→ What needs to be done: Give back exactly the stretch of data below from the line holding "buffer and timer, the" through the line holding "let ext := ToLower", both ends included, and leave the remaining lines out.

→ Available data:
*****
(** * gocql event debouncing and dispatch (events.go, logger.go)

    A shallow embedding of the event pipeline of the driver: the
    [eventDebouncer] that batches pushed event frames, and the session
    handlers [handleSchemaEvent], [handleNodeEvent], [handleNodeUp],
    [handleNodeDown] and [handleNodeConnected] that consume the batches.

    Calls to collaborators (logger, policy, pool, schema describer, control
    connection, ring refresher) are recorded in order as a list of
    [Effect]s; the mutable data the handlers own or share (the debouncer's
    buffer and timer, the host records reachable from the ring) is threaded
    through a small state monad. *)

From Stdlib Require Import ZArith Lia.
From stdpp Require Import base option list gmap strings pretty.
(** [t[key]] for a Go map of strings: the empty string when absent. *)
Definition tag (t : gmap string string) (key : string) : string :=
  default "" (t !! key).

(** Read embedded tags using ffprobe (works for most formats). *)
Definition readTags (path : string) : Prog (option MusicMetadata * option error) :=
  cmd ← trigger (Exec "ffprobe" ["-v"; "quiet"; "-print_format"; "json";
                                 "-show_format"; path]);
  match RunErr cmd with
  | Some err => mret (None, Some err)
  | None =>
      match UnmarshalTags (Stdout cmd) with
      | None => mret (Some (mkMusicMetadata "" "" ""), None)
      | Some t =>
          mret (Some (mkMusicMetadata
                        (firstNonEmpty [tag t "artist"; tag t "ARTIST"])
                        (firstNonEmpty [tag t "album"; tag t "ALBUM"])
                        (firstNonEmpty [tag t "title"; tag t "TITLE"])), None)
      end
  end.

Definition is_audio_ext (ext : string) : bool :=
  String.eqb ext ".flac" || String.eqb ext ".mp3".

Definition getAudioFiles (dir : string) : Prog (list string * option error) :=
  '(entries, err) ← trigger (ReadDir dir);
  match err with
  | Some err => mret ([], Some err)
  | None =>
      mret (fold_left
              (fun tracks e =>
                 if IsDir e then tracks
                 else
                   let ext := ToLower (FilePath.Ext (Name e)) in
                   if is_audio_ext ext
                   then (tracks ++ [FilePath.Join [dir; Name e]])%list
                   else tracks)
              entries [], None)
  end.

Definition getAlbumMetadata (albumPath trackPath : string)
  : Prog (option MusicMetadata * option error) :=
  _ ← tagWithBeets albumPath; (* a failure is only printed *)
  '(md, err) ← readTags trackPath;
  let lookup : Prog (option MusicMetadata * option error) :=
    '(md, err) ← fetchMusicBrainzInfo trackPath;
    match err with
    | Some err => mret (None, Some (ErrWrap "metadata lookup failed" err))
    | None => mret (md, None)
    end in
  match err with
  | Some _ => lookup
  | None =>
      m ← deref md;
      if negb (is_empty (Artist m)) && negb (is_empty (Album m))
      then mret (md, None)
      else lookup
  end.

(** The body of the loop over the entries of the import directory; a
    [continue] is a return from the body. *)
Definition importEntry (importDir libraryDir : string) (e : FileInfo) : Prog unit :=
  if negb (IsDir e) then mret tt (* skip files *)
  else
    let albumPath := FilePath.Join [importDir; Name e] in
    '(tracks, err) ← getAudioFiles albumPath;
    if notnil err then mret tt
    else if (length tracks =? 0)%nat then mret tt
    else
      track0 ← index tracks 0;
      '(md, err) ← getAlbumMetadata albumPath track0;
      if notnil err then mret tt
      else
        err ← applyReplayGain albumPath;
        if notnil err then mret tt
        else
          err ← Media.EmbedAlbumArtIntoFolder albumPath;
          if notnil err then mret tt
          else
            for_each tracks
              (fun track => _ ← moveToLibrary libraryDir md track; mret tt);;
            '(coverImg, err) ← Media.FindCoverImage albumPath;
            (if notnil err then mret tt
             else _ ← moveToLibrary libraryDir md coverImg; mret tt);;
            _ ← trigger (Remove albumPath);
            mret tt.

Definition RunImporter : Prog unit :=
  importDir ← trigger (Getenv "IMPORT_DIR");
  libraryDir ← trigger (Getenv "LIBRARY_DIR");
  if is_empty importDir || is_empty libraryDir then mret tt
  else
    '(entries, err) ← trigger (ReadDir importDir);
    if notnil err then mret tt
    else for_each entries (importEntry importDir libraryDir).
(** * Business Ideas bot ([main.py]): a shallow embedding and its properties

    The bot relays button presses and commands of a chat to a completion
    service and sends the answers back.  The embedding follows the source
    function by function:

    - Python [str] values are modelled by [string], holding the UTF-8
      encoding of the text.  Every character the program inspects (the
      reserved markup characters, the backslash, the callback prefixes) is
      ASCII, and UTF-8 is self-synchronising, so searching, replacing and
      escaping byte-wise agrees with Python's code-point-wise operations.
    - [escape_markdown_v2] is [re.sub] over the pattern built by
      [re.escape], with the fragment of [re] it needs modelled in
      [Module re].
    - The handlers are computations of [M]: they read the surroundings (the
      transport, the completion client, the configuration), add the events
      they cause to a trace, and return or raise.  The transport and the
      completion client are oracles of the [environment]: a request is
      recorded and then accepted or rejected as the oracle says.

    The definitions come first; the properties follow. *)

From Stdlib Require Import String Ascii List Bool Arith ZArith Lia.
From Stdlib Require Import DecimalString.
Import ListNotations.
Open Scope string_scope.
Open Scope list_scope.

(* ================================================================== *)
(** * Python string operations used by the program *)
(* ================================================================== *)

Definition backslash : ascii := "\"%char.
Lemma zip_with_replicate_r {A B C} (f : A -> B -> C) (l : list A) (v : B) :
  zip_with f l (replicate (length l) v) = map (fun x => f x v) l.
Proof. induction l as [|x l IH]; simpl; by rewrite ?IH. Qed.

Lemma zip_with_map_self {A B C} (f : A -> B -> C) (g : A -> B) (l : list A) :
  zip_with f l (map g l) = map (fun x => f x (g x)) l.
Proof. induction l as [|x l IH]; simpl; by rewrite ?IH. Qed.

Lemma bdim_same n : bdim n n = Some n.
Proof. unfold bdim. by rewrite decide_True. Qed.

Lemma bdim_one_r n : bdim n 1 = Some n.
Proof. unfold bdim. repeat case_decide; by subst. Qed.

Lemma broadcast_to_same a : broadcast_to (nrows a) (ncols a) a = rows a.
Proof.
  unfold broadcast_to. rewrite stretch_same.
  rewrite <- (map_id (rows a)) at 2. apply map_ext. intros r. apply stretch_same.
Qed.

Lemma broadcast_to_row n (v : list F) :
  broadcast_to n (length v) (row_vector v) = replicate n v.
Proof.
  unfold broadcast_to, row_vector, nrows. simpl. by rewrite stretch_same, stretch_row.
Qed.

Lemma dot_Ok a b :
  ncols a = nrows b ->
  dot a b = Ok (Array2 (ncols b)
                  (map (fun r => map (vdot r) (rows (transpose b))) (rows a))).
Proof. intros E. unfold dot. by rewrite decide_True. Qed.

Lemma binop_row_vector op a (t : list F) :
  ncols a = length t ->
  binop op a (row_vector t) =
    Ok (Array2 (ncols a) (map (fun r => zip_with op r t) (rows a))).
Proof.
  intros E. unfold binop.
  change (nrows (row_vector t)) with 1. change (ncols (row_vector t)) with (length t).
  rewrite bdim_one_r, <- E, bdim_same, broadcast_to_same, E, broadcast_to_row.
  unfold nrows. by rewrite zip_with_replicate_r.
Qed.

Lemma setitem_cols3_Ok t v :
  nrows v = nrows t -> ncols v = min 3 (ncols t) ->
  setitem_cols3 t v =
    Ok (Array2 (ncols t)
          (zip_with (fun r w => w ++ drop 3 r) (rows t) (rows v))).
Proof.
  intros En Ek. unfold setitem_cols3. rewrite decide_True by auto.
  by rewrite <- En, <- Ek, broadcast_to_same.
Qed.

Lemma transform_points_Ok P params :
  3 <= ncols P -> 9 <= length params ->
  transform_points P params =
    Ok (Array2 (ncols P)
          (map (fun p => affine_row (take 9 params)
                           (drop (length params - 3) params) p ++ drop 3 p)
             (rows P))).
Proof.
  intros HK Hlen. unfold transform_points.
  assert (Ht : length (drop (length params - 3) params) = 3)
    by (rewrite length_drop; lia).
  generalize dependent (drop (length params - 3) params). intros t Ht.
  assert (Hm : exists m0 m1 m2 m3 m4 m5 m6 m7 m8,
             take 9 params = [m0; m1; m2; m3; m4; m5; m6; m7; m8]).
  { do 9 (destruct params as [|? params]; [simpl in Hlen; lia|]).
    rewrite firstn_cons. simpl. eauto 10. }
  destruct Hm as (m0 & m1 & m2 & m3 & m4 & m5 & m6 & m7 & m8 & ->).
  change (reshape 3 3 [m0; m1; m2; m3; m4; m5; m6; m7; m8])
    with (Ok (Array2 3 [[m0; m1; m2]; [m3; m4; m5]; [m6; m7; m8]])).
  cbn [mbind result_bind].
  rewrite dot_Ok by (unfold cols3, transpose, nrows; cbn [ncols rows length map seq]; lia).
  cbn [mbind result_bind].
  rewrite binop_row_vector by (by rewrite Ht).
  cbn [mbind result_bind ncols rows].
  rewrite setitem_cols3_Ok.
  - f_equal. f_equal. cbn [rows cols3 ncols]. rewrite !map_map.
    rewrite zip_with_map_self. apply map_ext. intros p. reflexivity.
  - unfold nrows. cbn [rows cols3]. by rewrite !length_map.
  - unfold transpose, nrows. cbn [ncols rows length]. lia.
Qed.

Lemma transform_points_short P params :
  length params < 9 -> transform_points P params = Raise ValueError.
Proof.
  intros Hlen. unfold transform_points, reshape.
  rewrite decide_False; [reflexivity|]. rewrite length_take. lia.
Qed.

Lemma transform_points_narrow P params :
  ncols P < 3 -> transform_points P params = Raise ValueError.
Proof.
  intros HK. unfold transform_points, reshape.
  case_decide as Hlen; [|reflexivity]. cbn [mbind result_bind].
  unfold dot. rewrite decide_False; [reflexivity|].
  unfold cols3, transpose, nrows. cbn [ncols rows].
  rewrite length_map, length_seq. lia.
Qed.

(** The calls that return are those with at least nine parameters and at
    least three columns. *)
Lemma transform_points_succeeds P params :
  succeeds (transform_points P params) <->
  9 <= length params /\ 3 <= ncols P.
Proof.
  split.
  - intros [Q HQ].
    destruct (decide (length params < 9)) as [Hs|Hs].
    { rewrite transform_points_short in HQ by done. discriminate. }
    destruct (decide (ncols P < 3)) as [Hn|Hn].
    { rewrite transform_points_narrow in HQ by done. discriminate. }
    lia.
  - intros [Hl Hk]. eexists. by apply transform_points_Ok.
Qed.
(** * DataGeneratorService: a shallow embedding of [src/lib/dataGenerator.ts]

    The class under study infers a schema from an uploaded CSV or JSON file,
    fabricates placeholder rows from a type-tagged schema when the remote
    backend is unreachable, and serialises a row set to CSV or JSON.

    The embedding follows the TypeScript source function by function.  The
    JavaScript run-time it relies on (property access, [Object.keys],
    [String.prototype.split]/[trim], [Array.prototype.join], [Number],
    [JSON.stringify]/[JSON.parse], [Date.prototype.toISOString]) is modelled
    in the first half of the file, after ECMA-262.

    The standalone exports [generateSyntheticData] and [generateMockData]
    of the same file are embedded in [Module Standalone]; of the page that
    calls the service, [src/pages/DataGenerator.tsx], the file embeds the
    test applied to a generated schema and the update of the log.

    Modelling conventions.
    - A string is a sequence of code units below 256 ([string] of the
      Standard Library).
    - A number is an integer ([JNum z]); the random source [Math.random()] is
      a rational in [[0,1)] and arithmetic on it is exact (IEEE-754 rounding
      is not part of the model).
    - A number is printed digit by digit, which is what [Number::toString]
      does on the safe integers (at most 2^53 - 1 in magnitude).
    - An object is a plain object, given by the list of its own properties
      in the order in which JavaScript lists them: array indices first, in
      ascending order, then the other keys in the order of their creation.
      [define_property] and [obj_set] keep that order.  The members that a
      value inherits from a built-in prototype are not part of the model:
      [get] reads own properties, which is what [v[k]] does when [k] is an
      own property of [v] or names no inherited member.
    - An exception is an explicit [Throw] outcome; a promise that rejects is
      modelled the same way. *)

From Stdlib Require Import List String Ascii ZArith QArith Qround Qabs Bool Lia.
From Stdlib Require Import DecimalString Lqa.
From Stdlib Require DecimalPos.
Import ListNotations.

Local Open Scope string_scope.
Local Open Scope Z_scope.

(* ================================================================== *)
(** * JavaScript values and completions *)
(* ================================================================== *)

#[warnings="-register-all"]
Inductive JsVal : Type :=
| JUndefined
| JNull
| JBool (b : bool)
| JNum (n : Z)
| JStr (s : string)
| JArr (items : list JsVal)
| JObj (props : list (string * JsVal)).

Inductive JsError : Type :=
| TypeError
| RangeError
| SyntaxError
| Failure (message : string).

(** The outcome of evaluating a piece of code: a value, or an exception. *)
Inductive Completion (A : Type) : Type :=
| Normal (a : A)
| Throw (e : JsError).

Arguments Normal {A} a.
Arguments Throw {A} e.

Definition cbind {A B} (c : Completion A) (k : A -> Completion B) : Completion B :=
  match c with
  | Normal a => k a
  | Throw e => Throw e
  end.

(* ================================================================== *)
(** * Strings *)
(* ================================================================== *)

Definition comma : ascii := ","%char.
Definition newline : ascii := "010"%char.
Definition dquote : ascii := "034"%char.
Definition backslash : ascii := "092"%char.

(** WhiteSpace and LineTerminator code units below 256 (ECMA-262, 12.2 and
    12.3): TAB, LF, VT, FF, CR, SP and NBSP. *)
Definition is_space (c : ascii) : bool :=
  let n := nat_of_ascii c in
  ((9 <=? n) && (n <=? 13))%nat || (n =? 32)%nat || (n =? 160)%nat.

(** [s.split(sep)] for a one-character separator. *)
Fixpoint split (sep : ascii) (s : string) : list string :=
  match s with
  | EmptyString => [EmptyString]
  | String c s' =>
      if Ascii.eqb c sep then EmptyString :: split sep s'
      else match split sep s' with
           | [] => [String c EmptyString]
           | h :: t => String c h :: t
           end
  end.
*****
→ Task response:
    buffer and timer, the host records reachable from the ring) is threaded
    through a small state monad. *)

From Stdlib Require Import ZArith Lia.
From stdpp Require Import base option list gmap strings pretty.
(** [t[key]] for a Go map of strings: the empty string when absent. *)
Definition tag (t : gmap string string) (key : string) : string :=
  default "" (t !! key).

(** Read embedded tags using ffprobe (works for most formats). *)
Definition readTags (path : string) : Prog (option MusicMetadata * option error) :=
  cmd ← trigger (Exec "ffprobe" ["-v"; "quiet"; "-print_format"; "json";
                                 "-show_format"; path]);
  match RunErr cmd with
  | Some err => mret (None, Some err)
  | None =>
      match UnmarshalTags (Stdout cmd) with
      | None => mret (Some (mkMusicMetadata "" "" ""), None)
      | Some t =>
          mret (Some (mkMusicMetadata
                        (firstNonEmpty [tag t "artist"; tag t "ARTIST"])
                        (firstNonEmpty [tag t "album"; tag t "ALBUM"])
                        (firstNonEmpty [tag t "title"; tag t "TITLE"])), None)
      end
  end.

Definition is_audio_ext (ext : string) : bool :=
  String.eqb ext ".flac" || String.eqb ext ".mp3".

Definition getAudioFiles (dir : string) : Prog (list string * option error) :=
  '(entries, err) ← trigger (ReadDir dir);
  match err with
  | Some err => mret ([], Some err)
  | None =>
      mret (fold_left
              (fun tracks e =>
                 if IsDir e then tracks
                 else
                   let ext := ToLower (FilePath.Ext (Name e)) in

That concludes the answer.